Lemma step_check_preempt rest : stack th = KCheckPreempt :: rest → goal.
Proof.
  intros E. open_stack HA E. unfold thread_check_preempt. kx.
  set (s1 := set_intr_on _ _).
  assert (need_preempt s1 (running s) = need_preempt s (running s)) as Hn.
  { apply (need_insert s s1 th (set_stack (λ _, rest) th)); try done. norm. reflexivity. }
  change (running s1) with (running s). rewrite Hn.
  destruct (need_preempt s (running s)) eqn:Hneed; kx; cbn; rewrite ?Hx; kx.
  - go_neutral (set_stack (λ _, KYield :: rest) th) [KCheckPreempt] [KYield] rest.
    + apply shape_push; [by refine (shape_pop _ _ _ _ _ Hsh) | done |]. intros Hi Hnone.
      unfold shape_ok in Hsh. rewrite decide_True, Hnone in Hsh by done. done.
    + right. exists rest. by right.
  - go_neutral (set_stack (λ _, rest) th) [KCheckPreempt] (@nil frame) rest.
    + by refine (shape_pop _ _ _ _ _ Hsh).
    + by left.
Qed.

Lemma step_sema_down r rest : stack th = KSemaDown r :: rest → goal.
Proof.
  intros E. open_stack HA E. unfold sema_down. kx.
  assert (neutral (KSemaLoop r (intr_on s))) as N by (by destruct r).
  assert (locks_ok (holder_is s (running s)) (KSemaLoop r (intr_on s) :: rest)) as Hlk'
    by (by destruct r).
  go_neutral (set_stack (λ _, KSemaLoop r (intr_on s) :: rest) th) [KSemaDown r]
    [KSemaLoop r (intr_on s)] rest.
  - apply shape_push; [by refine (shape_pop _ _ _ _ _ Hsh) | done |]. intros Hi.
    unfold shape_ok in Hsh. rewrite decide_True in Hsh by done. by destruct (idle_thread s).
  - keep_prio E.
Qed.

Lemma step_sleep_check (start n : Z) rest : stack th = KSleepCheck start n :: rest → goal.
Proof.
  intros E. open_stack HA E. unfold timer_sleep_check, timer_elapsed, timer_ticks. kx.
  destruct (_ <? n); kx.
  - go_neutral (set_stack (λ _, KSleep (i64 (start + n)) :: rest) th) [KSleepCheck start n]
      [KSleep (i64 (start + n))] rest.
    + apply shape_push; [by refine (shape_pop _ _ _ _ _ Hsh) | done |]. intros Hi.
      unfold shape_ok in Hsh. rewrite decide_True in Hsh by done. by destruct (idle_thread s).
    + keep_prio E.
  - go_neutral (set_stack (λ _, rest) th) [KSleepCheck start n] (@nil frame) rest.
    + by refine (shape_pop _ _ _ _ _ Hsh).
    + keep_prio E.
Qed.

Lemma step_kernel_thread rest : stack th = KKernelThread :: rest → goal.
Proof.
  intros E. open_stack HA E. kx.
  go_neutral (set_stack (λ _, rest) th) [KKernelThread] (@nil frame) rest.
  - by refine (shape_pop _ _ _ _ _ Hsh).
  - keep_prio E.
Qed.

Lemma step_hlt rest : stack th = KHlt :: rest → goal.
Proof.
  intros E. open_stack HA E. kx.
  go_neutral (set_stack (λ _, KHalted :: rest) th) [KHlt] [KHalted] rest.
  - unfold shape_ok in *. cbn. destruct (decide _).
    + destruct (idle_thread s); by destruct rest.
    + by apply Forall_cons in Hsh as [? _].
  - keep_prio E.
Qed.

(** Steps on locks and semaphores. *)

Lemma lock_sema l : is_Some (locks s !! l) → ∃ h x, locks s !! l = Some h ∧
  semas s !! LockSema l = Some x ∧ 0 ≤ value x ∧
  value x + holder_count h + owned l (stack th) ≤ 1.
Proof.
  intros [h Hl]. pose proof HA as [HC Er _ _ _]. destruct (c_locks s HC l h Hl) as (x & Hx & Hsum).
  exists h, x. split_and!; [done..| by apply (c_wait_nodup s HC (LockSema l)) |].
  pose proof (total_ge (λ th, owned l (stack th)) _ _ _ (λ th, owned_nonneg l (stack th)) Er).
  simpl in *. lia.
Qed.

Lemma held_by_cur s' th' l h (Q : bool → kstate → Prop) :
  locks s' !! l = Some h → threads s' !! running s' = Some th' → status th' = THREAD_RUNNING →
  Q (bool_decide (h = Some (running s'))) s' → wp (lock_held_by_current_thread l) s' Q.
Proof.
  intros Hl Ht Hst HQ. unfold lock_held_by_current_thread.
  k1. apply (wp_get_holder _ _ h); [done |]. k1. eapply wp_thread_current; [done..|]. by k1.
Qed.

Lemma step_lock_acquire l rest : stack th = KLockAcquire l :: rest → goal.
Proof.
  intros E. open_stack HA E. destruct Hf as [h Hl]. destruct Hlk as [Hnh Hlk].
  destruct (c_locks s HC l h Hl) as (x & Hxs & _).
  unfold lock_acquire. kx.
  eapply held_by_cur; [exact Hl | by look | done |]. cbn.
  k1. apply wp_assert; [rewrite bool_decide_false; [done | unfold holder_is in Hnh; congruence] |].
  unfold sema_down. kx.
  set (th' := set_stack (λ _, KSemaLoop (LockSema l) (intr_on s) :: KSetHolder l :: rest) th).
  eapply (inv_local s _ th th'); [done | | done | done |].
  - apply local_stack; try done; rewrite ?E.
    + norm. reflexivity.
    + by eauto.
    + apply shape_push; [| done |].
      * apply shape_push; [by refine (shape_pop _ _ _ _ _ Hsh) | done |]. intros Hi.
        unfold shape_ok in Hsh. rewrite decide_True in Hsh by done. by destruct (idle_thread s).
      * intros Hi. unfold shape_ok in Hsh. rewrite decide_True in Hsh by done. by destruct (idle_thread s).
    + simpl. by apply Forall_cons.
    + by apply create_iff_step.
    + solve_plain.
    + by intros.
    + nonneg_awake.
    + cbn. split; [by eexists |]. split; done.
    + cbn. repeat (apply Forall_cons; split; [| try done]); cbn; [| by eexists].
      split; [by eexists | done].
  - keep_prio E.
Qed.

Lemma step_set_holder l rest : stack th = KSetHolder l :: rest → goal.
Proof.
  intros E. open_stack HA E. destruct Hf as [h0 Hl0].
  destruct (lock_sema l) as (h & x & Hl & Hxs & Hv & Hsum); [by eexists |].
  rewrite E in Hsum. simpl in Hsum. rewrite decide_True in Hsum by done.
  pose proof (owned_nonneg l rest).
  assert (h = None) as -> by (destruct h; [simpl in *; lia | done]).
  unfold lock_set_holder. k1. eapply wp_get_holder; [exact Hl |]. kx.
  eapply (inv_local s _ th (set_stack (λ _, rest) th)); [done | | done | done |].
  - eapply (local_lock s _ th _ l None x (Some (running s)) x); try done; rewrite ?E.
    + norm. reflexivity.
    + cbn. by rewrite insert_id.
    + apply (c_wait_nodup s HC (LockSema l)). done.
    + simpl. rewrite decide_True by done. lia.
    + intros l' Hne. simpl. by rewrite decide_False.
    + by refine (shape_pop _ _ _ _ _ Hsh).
    + by apply create_iff_step.
    + solve_plain.
    + solve_awake E.
    + solve_awake E.
    + congruence.
    + destruct Hlk as [_ Hlk]. solve_locks.
  - keep_prio E.
Qed.

(** A waiter of [r] is released: its queue loses it, the ready queue gains
    it, and the semaphore may go up by one. *)
Definition release r x t q s0 : kstate := unblocked t (set_semas (<[r := mk_sema (value x) q]>) s0).
(** ** Safety and progress *)

Lemma reachable_exec aging mlfqs s l :
  reachable aging mlfqs s → enabled l s = true → ∃ s', exec l s = Ok (tt, s') ∧ reachable aging mlfqs s'.
Proof.
  intros Hr Hen. destruct (exec_ok s l (reachable_inv _ _ _ Hr) Hen) as ([] & s' & E & _).
  exists s'. split; [done |]. eapply reach_step; [exact Hr |]. by constructor.
Qed.

(** C1: The machine boots, and no reachable enabled step faults: no assertion
    of thread.c, synch.c, interrupt.c or timer.c fails, no bad pointer is
    followed, no division traps, and every loop ends within its bound. *)
Theorem kernel_never_faults aging mlfqs :
  (∃ s, boot aging mlfqs = Ok (tt, s)) ∧
  ∀ s l, reachable aging mlfqs s → enabled l s = true →
    ∃ s', exec l s = Ok (tt, s') ∧ reachable aging mlfqs s'.
Proof.
  split; [eexists; apply boot_booted |]. apply reachable_exec.
Qed.

(** A run of the machine; the states a witness needs. *)
Fixpoint run (ls : list label) (s : kstate) : option kstate :=
  match ls with
  | [] => Some s
  | l :: ls => if enabled l s then match exec l s with Ok (_, s') => run ls s' | Err _ => None end else None
  end.

Lemma run_reachable aging mlfqs ls s s' :
  reachable aging mlfqs s → run ls s = Some s' → reachable aging mlfqs s'.
Proof.
  revert s. induction ls as [|l ls IH]; intros s Hr; simpl; [by intros [= <-] |].
  destruct (enabled l s) eqn:Hen; [| done]. destruct (exec l s) as [[[] s1]|] eqn:E; [| done].
  apply IH. eapply reach_step; [exact Hr |]. by constructor.
Qed.

(** The main thread runs [ls] after the idle thread has started. *)
Definition started (aging mlfqs : bool) (ls : list label) : option kstate :=
  run (replicate 7 Resume ++ ls) (booted aging mlfqs).

Lemma started_reachable aging mlfqs ls s :
  started aging mlfqs ls = Some s → reachable aging mlfqs s.
Proof. apply run_reachable, reach_boot, boot_booted. Qed.

(** [holds_after aging mlfqs ls P]: the run [ls] is possible, and [P] holds of
    the state it leads to. *)
Definition holds_after (aging mlfqs : bool) (ls : list label) (P : kstate → Prop) : Prop :=
  match started aging mlfqs ls with Some s => P s | None => False end.

Lemma holds_after_intro aging mlfqs ls (P : kstate → Prop) :
  (if started aging mlfqs ls then true else false) = true →
  (∀ s, started aging mlfqs ls = Some s → reachable aging mlfqs s → P s) → holds_after aging mlfqs ls P.
Proof.
  unfold holds_after. intros Hd HP. destruct (started aging mlfqs ls) as [s|] eqn:E; [| done].
  apply HP; [done |]. by eapply started_reachable.
Qed.

Ltac after_run := apply holds_after_intro; [vm_compute; reflexivity |].
Ltac run_fact H := vm_compute in H; injection H as <-; vm_compute; reflexivity.

Lemma kernel_never_faults_witness :
  holds_after false true [Call ThreadYield; Resume] (λ s, ∃ s', exec Tick s = Ok (tt, s') ∧ reachable false true s').
Proof.
  after_run. intros s E Hr. apply (proj2 (kernel_never_faults false true) s Tick Hr). run_fact E.
Defined.

(** C6: The machine never gets stuck: in every reachable state the running
    thread continues a suspended call, or is free to make one, or is the idle
    thread, halted with interrupts on so that a tick arrives. *)
Theorem kernel_progress aging mlfqs s :
  reachable aging mlfqs s →
  (∃ s', step s Resume s') ∨ (run_stack s = [] ∧ ∃ s', step s (Call ThreadYield) s') ∨
  (run_stack s = [KHalted] ∧ Some (running s) = idle_thread s ∧ ∃ s', step s Tick s').
Proof.
  intros Hr. pose proof (reachable_inv _ _ _ Hr) as HI.
  assert (∀ l, enabled l s = true → ∃ s', step s l s') as Hstep.
  { intros l Hen. destruct (exec_ok s l HI Hen) as ([] & s' & E & _). exists s'. by constructor. }
  destruct (run_stack s) as [|f rest] eqn:Ers.
  - right. left. split; [done |]. apply Hstep. unfold enabled. by rewrite Ers.
  - destruct (decide (f = KHalted)) as [->|Hf].
    + right. right. destruct (inv_active s HI) as (th & HA & Hst). rewrite Ers in Hst.
      destruct (active_facts s th HA) as (Hsh & _). rewrite <-Hst in Hsh.
      destruct (c_idle s (i_core s HI)) as (thi & Ei & Hid). unfold shape_ok in Hsh.
      destruct (decide (running s = idle_page)) as [Hi|]; [| by apply Forall_cons in Hsh as [? _]].
      destruct (idle_thread s) as [i|]; [destruct Hid as [-> _] | by destruct rest].
      destruct rest; [| done]. split_and!; [done | by rewrite Hi |]. apply Hstep. cbn. by apply (i_halt s HI []).
    + left. apply Hstep. unfold enabled. rewrite Ers. by destruct f.
Qed.

Lemma kernel_progress_witness :
  holds_after false false [Call (TimerSleep 5)] (λ s,
    (∃ s', step s Resume s') ∨ (run_stack s = [] ∧ ∃ s', step s (Call ThreadYield) s') ∨
    (run_stack s = [KHalted] ∧ Some (running s) = idle_thread s ∧ ∃ s', step s Tick s')).
Proof. after_run. intros s _ Hr. by apply (kernel_progress false false s). Defined.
════════
Above are the lines; repeat exactly the ones from the line containing "Lemma step_set_holder l" down to the line containing "pose proof (owned_nonneg l rest).", both inclusive.

Lemma step_set_holder l rest : stack th = KSetHolder l :: rest → goal.
Proof.
  intros E. open_stack HA E. destruct Hf as [h0 Hl0].
  destruct (lock_sema l) as (h & x & Hl & Hxs & Hv & Hsum); [by eexists |].
  rewrite E in Hsum. simpl in Hsum. rewrite decide_True in Hsum by done.
  pose proof (owned_nonneg l rest).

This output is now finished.